Collected data:
▼▼▼
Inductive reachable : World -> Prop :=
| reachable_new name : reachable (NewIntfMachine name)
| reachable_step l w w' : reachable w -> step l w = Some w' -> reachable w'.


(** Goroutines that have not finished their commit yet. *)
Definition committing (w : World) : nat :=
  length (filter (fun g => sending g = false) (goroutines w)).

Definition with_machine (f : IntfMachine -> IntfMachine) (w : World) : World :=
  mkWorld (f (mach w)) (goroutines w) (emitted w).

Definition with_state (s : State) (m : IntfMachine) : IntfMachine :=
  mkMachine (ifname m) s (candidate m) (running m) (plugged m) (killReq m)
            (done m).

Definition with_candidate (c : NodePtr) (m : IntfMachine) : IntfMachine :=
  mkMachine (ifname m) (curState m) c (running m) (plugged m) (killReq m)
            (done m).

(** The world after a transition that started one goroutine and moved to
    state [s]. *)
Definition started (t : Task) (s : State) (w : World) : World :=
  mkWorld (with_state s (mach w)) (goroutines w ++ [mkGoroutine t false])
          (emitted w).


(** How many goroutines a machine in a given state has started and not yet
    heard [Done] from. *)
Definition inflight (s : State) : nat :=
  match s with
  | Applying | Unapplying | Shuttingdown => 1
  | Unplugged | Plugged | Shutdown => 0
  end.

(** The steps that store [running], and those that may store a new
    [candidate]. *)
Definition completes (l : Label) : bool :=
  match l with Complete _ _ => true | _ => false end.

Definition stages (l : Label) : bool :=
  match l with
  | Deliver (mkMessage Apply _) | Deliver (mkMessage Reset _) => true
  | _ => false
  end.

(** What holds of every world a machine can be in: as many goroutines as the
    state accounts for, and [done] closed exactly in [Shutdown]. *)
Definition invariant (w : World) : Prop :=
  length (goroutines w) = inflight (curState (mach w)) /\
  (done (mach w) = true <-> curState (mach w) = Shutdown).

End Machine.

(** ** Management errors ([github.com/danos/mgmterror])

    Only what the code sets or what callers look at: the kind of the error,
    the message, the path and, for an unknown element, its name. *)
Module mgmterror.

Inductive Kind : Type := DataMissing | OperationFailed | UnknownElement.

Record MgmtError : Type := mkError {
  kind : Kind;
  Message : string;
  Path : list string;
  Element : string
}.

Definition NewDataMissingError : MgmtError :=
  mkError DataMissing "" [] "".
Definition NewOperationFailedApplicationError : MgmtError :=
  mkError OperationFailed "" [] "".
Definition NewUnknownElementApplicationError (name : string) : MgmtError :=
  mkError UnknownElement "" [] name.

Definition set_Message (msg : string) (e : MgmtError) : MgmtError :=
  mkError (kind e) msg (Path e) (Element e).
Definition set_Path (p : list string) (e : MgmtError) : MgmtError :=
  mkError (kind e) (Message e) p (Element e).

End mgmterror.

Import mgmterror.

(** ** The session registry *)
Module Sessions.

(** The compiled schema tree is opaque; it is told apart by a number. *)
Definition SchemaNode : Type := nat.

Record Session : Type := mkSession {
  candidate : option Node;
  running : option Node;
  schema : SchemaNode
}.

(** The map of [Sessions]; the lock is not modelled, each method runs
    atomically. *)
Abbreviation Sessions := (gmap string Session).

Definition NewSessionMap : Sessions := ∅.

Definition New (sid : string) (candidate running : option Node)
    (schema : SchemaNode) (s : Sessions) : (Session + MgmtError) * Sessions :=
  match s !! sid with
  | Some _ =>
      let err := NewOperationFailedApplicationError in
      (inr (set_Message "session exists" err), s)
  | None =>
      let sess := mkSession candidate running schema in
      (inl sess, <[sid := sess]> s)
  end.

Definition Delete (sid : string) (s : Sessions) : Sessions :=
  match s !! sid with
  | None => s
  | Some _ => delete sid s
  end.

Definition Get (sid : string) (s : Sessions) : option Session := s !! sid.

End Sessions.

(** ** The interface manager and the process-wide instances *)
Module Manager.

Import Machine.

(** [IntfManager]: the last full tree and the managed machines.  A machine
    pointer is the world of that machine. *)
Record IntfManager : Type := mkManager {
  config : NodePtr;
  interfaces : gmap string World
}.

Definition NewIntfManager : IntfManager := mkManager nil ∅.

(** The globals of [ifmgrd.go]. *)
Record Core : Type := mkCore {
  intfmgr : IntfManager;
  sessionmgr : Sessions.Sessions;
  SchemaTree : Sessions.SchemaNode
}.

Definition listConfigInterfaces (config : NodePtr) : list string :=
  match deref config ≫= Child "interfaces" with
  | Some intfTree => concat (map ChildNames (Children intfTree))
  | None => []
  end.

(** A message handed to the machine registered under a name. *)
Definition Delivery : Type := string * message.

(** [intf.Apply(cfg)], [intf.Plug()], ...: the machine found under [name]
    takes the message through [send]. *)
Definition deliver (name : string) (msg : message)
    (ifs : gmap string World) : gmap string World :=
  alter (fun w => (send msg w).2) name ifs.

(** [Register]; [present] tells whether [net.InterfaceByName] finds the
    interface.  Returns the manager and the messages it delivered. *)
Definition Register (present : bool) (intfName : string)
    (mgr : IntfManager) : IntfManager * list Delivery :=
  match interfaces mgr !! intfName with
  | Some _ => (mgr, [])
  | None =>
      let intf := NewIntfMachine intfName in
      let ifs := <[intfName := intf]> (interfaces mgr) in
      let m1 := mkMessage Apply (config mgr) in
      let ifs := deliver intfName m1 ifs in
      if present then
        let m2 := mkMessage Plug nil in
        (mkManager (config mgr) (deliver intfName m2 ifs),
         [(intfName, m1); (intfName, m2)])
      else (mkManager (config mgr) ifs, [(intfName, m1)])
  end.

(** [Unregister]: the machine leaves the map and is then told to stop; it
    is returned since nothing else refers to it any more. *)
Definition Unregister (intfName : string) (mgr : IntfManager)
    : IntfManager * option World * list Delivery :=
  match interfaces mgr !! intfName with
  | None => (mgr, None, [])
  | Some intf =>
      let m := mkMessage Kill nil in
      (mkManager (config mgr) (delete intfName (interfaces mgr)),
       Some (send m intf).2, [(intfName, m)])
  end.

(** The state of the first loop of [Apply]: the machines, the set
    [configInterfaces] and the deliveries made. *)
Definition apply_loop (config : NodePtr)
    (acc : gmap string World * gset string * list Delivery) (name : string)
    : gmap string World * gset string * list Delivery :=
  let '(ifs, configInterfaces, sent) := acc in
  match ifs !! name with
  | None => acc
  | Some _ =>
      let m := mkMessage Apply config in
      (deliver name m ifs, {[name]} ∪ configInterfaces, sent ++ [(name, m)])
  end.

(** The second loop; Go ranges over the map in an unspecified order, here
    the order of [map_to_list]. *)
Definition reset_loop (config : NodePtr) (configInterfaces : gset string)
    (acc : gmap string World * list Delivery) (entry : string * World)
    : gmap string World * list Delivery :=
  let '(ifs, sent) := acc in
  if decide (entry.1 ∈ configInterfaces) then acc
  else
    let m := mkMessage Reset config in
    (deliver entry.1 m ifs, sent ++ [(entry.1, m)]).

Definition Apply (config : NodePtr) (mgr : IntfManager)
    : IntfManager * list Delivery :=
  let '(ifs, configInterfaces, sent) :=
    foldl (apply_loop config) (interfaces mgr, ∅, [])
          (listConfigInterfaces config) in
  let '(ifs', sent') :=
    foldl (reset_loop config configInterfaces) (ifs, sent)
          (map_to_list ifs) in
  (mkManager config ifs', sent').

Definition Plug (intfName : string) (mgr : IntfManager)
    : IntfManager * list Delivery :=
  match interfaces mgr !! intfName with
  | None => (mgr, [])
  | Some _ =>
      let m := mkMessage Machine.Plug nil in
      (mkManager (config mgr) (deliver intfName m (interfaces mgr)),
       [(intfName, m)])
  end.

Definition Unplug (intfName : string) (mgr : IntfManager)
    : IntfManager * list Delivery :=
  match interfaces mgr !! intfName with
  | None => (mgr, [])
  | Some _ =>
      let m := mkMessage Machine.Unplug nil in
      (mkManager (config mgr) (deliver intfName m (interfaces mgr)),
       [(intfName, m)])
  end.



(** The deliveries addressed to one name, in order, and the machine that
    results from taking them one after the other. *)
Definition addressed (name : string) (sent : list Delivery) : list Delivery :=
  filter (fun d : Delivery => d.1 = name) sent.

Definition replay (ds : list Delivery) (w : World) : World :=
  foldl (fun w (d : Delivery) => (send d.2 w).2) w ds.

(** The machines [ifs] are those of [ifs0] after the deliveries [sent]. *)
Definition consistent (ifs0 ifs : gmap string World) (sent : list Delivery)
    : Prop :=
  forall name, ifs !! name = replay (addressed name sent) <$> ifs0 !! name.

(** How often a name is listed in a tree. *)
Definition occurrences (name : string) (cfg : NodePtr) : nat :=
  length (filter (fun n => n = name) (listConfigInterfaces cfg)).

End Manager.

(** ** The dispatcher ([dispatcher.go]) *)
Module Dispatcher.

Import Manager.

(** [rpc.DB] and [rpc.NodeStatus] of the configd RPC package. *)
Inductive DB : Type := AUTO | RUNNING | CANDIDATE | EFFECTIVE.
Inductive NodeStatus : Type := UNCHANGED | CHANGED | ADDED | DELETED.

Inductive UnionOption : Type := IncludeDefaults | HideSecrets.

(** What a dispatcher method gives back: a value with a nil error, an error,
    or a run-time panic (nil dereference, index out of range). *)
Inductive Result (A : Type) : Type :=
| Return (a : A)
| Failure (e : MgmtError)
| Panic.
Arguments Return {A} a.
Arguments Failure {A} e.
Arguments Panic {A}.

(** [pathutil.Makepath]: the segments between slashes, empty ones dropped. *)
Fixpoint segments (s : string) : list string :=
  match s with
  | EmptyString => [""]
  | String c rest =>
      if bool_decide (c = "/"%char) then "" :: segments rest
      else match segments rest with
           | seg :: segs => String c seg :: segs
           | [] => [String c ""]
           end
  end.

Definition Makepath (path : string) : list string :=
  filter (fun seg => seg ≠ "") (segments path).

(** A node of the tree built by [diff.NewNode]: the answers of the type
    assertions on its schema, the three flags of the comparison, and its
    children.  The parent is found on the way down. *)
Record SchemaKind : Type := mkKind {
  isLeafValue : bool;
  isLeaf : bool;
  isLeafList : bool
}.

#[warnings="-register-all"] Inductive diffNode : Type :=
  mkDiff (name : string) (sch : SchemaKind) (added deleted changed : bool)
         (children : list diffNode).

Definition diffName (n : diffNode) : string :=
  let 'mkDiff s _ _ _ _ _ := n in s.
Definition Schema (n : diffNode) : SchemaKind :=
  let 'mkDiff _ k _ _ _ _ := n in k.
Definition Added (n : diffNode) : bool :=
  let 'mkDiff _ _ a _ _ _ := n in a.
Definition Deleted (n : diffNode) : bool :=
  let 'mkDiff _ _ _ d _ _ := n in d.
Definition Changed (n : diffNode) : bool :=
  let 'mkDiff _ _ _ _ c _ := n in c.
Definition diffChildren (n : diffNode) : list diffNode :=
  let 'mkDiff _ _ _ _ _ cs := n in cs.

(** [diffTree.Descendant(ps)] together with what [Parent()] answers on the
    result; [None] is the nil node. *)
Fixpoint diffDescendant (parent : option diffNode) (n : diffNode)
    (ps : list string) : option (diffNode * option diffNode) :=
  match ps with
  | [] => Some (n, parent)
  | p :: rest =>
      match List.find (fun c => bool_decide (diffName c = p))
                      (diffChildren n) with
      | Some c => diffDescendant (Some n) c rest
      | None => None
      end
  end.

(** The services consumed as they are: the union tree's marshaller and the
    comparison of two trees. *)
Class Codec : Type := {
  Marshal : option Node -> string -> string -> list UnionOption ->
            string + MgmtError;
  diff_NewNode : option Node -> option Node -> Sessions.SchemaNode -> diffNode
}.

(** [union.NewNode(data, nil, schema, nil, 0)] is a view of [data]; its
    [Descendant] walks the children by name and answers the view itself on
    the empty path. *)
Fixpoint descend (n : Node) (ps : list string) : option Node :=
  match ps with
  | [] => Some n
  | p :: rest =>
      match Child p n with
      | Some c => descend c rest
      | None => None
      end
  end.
▲▲▲
**What needs to be done:**
Filter the data above down to lines with the word "mkError", and copy them.

**Task solution:**
Record MgmtError : Type := mkError {
  mkError DataMissing "" [] "".
  mkError OperationFailed "" [] "".
  mkError UnknownElement "" [] name.
  mkError (kind e) msg (Path e) (Element e).
  mkError (kind e) (Message e) p (Element e).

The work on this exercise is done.